My paternal grandparents were not concerned about having a spotless house, nor is my dad. My mom is, which makes this just one more thing I have to admit I have in common with her. My brother and sister are very particular about the order of things, but I don't know how fastidious they are.
I just want my space orderly. I want my tables and counters wiped down. I don't want clutter. I don't care about stuff being alphabetized or being correlated by color. I just want it clean.
This can be a problem when you live with guys.
In my case, I mean it IS a problem. I live with two who do not care at all about keeping anything clean, one who cares but not enough to help, and finally, my pleaser, who will help me whenever asked and will try to remember to help when not asked.
It's still overwhelming. To me, if each person cleans up his own personal mess, we have no problems.
If only we all felt that way.
I have two choices: clean it up myself or ask the offender to do it.
Both have pros and cons.
If I clean it up myself, I have the benefit of knowing it will be done to my often-unreasonable expectations (the way a towel is folded, the way a bed should be made, where the dishes are put away). I know that I will have the personal satisfaction of a job well done, and I will know exactly what I have done and what still needs to be done.

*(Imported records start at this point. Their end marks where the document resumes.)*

Lemma processQueue_cases st :
  processQueue st = st ∨
  ∃ t rest, pendingTasks st = t :: rest ∧
            (map_size (runningTasks st) < MAX_CONCURRENT_TASKS)%nat ∧
            processQueue st = suspend (startTask_lookup t) (set_pendingTasks rest st).
Proof.
  unfold processQueue. destruct (pendingTasks st) as [|t rest]; [by left|].
  case_decide; [|by left]. right. eauto.
Qed.

Lemma running_processQueue st : runningTasks (processQueue st) = runningTasks st.
Proof. destruct (processQueue_cases st) as [->|(t & rest & _ & _ & ->)]; done. Qed.

Lemma list_find_eq_Some (q : list nat) (x i y : nat) :
  list_find (λ t, t = x) q = Some (i, y) → y = x ∧ q !! i = Some x.
Proof. intros (H1 & -> & _)%list_find_Some. done. Qed.

(** A step either leaves the lookups in flight alone (and then changes
    the queue only when it cancels a waiting task), or it ends with a turn
    of [processQueue] on a queue that is the old one, possibly with the
    task just created at its end. *)
Lemma step_shape st l :
  ((∀ t, t ∈ admitted (step st l) → t ∈ admitted st) ∧
   (pendingTasks (step st l) = pendingTasks st ∨
    ∃ i now t, l = call_cancelTask t now ∧ pendingTasks st !! i = Some t ∧
               pendingTasks (step st l) = delete i (pendingTasks st)))
  ∨
  (∃ s, step st l = processQueue s ∧
        (∀ t, t ∈ admitted s → t ∈ admitted st) ∧
        (pendingTasks s = pendingTasks st ∨
         pendingTasks s = pendingTasks st ++ [length (heap st)])).
Proof.
  destruct l as [input project now|taskId now|k project now|k|k|p ev now]; simpl.
  - unfold createTask. destruct project as [pr|]; simpl.
    + right. eexists. split; [done|]. simpl. split; [done|]. by right.
    + left. split; [done|]. by left.
  - unfold cancelTask.
    destruct (list_find _ (pendingTasks st)) as [[i t]|] eqn:E.
    + apply list_find_eq_Some in E as [-> E]. left. simpl.
      rewrite admitted_call_addTaskToHistory, pending_call_addTaskToHistory. simpl.
      split; [done|]. right. by exists i, now, taskId.
    + destruct (map_get taskId (runningTasks st)) as [p|]; simpl.
      * right. eexists. split; [done|].
        rewrite admitted_call_addTaskToHistory, pending_call_addTaskToHistory.
        simpl. split; [done|]. by left.
      * left. split; [done|]. by left.
  - left. destruct (suspended st !! k) as [[t| | |]|]; try (split; [done|by left]).
    destruct (startTask_resume_frame (unsuspend k st) t project now) as [-> ->].
    split; [apply admitted_unsuspend|by left].
  - destruct (suspended st !! k) as [[t|t| |t]|]; try (left; split; [done|by left]).
    + left. rewrite admitted_suspend. simpl. rewrite app_nil_r.
      split; [apply admitted_unsuspend|by left].
    + right. eexists. split; [done|]. split; [apply admitted_unsuspend|by left].
  - destruct (suspended st !! k) as [[t|t| |t]|]; try (left; split; [done|by left]).
    right. eexists. split; [done|]. split; [apply admitted_unsuspend|by left].
  - left. destruct (on_child_event_frame st p ev now) as [-> ->].
    split; [done|by left].
Qed.

Lemma sorted_push st :
  Inv st → StronglySorted lt (pendingTasks st ++ [length (heap st)]).
Proof.
  intros HI. apply StronglySorted_app_2.
  - intros x y Hx Hy. apply list_elem_of_singleton in Hy as ->.
    pose proof (inv_pending _ HI) as H. rewrite Forall_forall in H. by apply H.
  - apply (inv_sorted _ HI).
  - repeat constructor.
Qed.

(** *** The running set *)

Lemma heap_processQueue st : heap (processQueue st) = heap st.
Proof. destruct (processQueue_cases st) as [->|(t & rest & _ & _ & ->)]; done. Qed.

Lemma events_processQueue st : events (processQueue st) = events st.
Proof. destruct (processQueue_cases st) as [->|(t & rest & _ & _ & ->)]; done. Qed.

Lemma keys_bound st X :
  Inv st → X ∈ (runningTasks st).*1 → (X < length (heap st))%nat.
Proof.
  intros HI (e & -> & He)%list_elem_of_fmap.
  pose proof (inv_running _ HI) as H. rewrite Forall_forall in H. by apply H.
Qed.

Lemma keys_map_set_mono t k v m : t ∈ m.*1 → t ∈ (map_set k v m).*1.
Proof.
  unfold map_set. destruct (list_find _ m) as [[i e]|] eqn:E.
  - apply list_find_Some in E as (Hi & Hk & _).
    rewrite list_fmap_insert. simpl. subst k.
    rewrite list_insert_id; [done|]. by rewrite list_lookup_fmap, Hi.
  - rewrite fmap_app. intros H. apply elem_of_app. by left.
Qed.

Lemma keys_map_set_new k v m : k ∈ (map_set k v m).*1.
Proof.
  unfold map_set. destruct (list_find _ m) as [[i e]|] eqn:E.
  - apply list_find_Some in E as (Hi & Hk & _).
    rewrite list_fmap_insert. simpl. apply list_elem_of_insert.
    rewrite length_fmap. by eapply lookup_lt_Some.
  - rewrite fmap_app. apply elem_of_app. right. simpl. by apply list_elem_of_singleton.
Qed.

Lemma length_map_delete k m :
  k ∈ m.*1 → (map_size (map_delete k m) < map_size m)%nat.
Proof.
  intros (e & -> & He)%list_elem_of_fmap. unfold map_delete, map_size.
  eapply length_filter_lt; [done|]. by intros H.
Qed.

Lemma on_exit_status st task code now :
  (task < length (heap st))%nat →
  ∃ r, status_of task (on_exit task code now st) = Some r ∧ is_terminal r = true.
Proof.
  intros Hlt. apply lookup_lt_is_Some in Hlt as [obj Hobj].
  unfold status_of, on_exit. simpl. rewrite heap_call_addTaskToHistory.
  destruct code as [[| |]|]; simpl; rewrite !list_lookup_alter_eq, Hobj; simpl;
    repeat case_match; simpl; eauto.
Qed.

Lemma on_output_frame st task data :
  runningTasks (on_output task data st) = runningTasks st ∧
  length (heap (on_output task data st)) = length (heap st).
Proof. unfold on_output. simpl. by rewrite length_alter. Qed.

Lemma on_error_frame st task data :
  runningTasks (on_error task data st) = runningTasks st ∧
  length (heap (on_error task data st)) = length (heap st).
Proof. unfold on_error. simpl. by rewrite length_alter. Qed.

Lemma running_startTask_resume st task project now X :
  X ∈ (runningTasks st).*1 →
  X ∈ (runningTasks (startTask_resume task project now st)).*1.
Proof.
  unfold startTask_resume. destruct (heap st !! task) as [obj|]; [|done].
  destruct project as [pr|]; simpl.
  - apply keys_map_set_mono.
  - by rewrite running_call_addTaskToHistory.
Qed.

(** A task leaves the running set only in a step that gives it one of the
    three final statuses. *)
Lemma leaves_running_terminal st l X :
  Inv st →
  X ∈ (runningTasks st).*1 → X ∉ (runningTasks (step st l)).*1 →
  ∃ r, status_of X (step st l) = Some r ∧ is_terminal r = true.
Proof.
  intros HI Hin Hout. pose proof (keys_bound _ _ HI Hin) as Hlt.
  destruct l as [input project now|taskId now|k project now|k|k|p ev now];
    simpl in *.
  - exfalso. apply Hout. unfold createTask. destruct project; [|done].
    simpl. by rewrite running_processQueue.
  - unfold cancelTask in *.
    destruct (list_find _ (pendingTasks st)) as [[i t]|].
    { exfalso. apply Hout. simpl. by rewrite running_call_addTaskToHistory. }
    destruct (map_get taskId (runningTasks st)) as [p|]; [|done]. simpl in *.
    rewrite running_processQueue, running_call_addTaskToHistory in Hout.
    simpl in Hout. rewrite keys_map_delete in Hout.
    assert (X = taskId) as -> by (destruct (decide (X = taskId)); tauto).
    unfold status_of. rewrite heap_processQueue, heap_call_addTaskToHistory. simpl.
    apply lookup_lt_is_Some in Hlt as [obj Hobj].
    rewrite !list_lookup_alter_eq, Hobj. simpl. eauto.
  - exfalso. apply Hout.
    destruct (suspended st !! k) as [[t| | |]|]; try done.
    by apply running_startTask_resume.
  - exfalso. apply Hout.
    destruct (suspended st !! k) as [[t|t| |t]|]; try done.
    by rewrite running_processQueue.
  - exfalso. apply Hout.
    destruct (suspended st !! k) as [[t|t| |t]|]; try done.
    by rewrite running_processQueue.
  - unfold on_child_event in *. destruct (procs st !! p) as [sp|]; [|done].
    unfold Spawner.on_child in *.
    destruct (Spawner.process (supervisor sp)) as [c|]; [|done].
    destruct ev as [d|d|code signal|message];
      cbn -[on_output on_error on_exit map_delete] in *.
    + by rewrite (proj1 (on_output_frame _ _ _)) in Hout.
    + by rewrite (proj1 (on_error_frame _ _ _)) in Hout.
    + rewrite (proj2 (proj2 (on_exit_frame _ _ _ _))) in Hout. simpl in Hout.
      rewrite keys_map_delete in Hout.
      assert (X = owner sp) as -> by (destruct (decide (X = owner sp)); tauto).
      by apply on_exit_status.
    + rewrite (proj2 (proj2 (on_exit_frame _ _ _ _))) in Hout.
      rewrite (proj1 (on_error_frame _ _ _)) in Hout. simpl in Hout.
      rewrite keys_map_delete in Hout.
      assert (X = owner sp) as -> by (destruct (decide (X = owner sp)); tauto).
      apply on_exit_status. by rewrite (proj2 (on_error_frame _ _ _)).
Qed.

(** *** The ceiling, when admissions do not overlap *)

Lemma length_filter_le {A} (P : A → Prop) `{!∀ x, Decision (P x)} (xs : list A) :
  (length (filter P xs) ≤ length xs)%nat.
Proof.
  induction xs as [|x xs IH]; [done|].
  rewrite filter_cons. case_decide; simpl; lia.
Qed.

Lemma map_size_delete k m : (map_size (map_delete k m) ≤ map_size m)%nat.
Proof. apply length_filter_le. Qed.

Lemma map_size_set k v m : (map_size (map_set k v m) ≤ S (map_size m))%nat.
Proof.
  unfold map_set, map_size. destruct (list_find _ m) as [[i e]|].
  - rewrite length_insert. lia.
  - rewrite length_app. simpl. lia.
Qed.

Lemma length_omap_delete {A B} (f : A → option B) (xs : list A) k x :
  xs !! k = Some x →
  length (omap f xs)
  = (length (omap f (delete k xs)) + length (option_list (f x)))%nat.
Proof.
  intros Hk. rewrite delete_take_drop.
  rewrite <-(take_drop_middle _ _ _ Hk) at 1.
  rewrite !omap_app, !length_app.
  change (x :: drop (S k) xs) with ([x] ++ drop (S k) xs).
  rewrite omap_app, length_app.
  assert (omap f [x] = option_list (f x)) as -> by (simpl; by destruct (f x)).
  lia.
Qed.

If I request that it be done by the offender, in an ideal world, that offender would do it. Instead, in the BEST-case scenario, it is put off to "later," a time that seems to be related to the word "never." If I request again, I am a nag and just being mean, because they SAID they'd do it later! GOD! If I then do it myself, I am being a total freak and wow, I SAID I would do it, what is WRONG with you!?
And I mean, let's face it. I am gone more than anyone else in the house, with the exception of my kid, who lives with his dad half the time. Do I enjoy coming home to a messy house? Uh, NO. Is it the quickest thing to put me in a horrible mood? You bet.
I KNOW, ladies, that I am not alone in this quandry. My question is, at what point do we give in? At what point do we try to change our very makeup, the stuff that makes us who we are, to save our own sanity?
I don't want to resort to drinking EVERY night. I mean, that's not good for you, right? Or is it now? I can't keep up.
I just know that, when I get home tonight at roughly 11:30 p.m., there will be a mess.
I can count on few things in this life, but by God, I know I can count on that.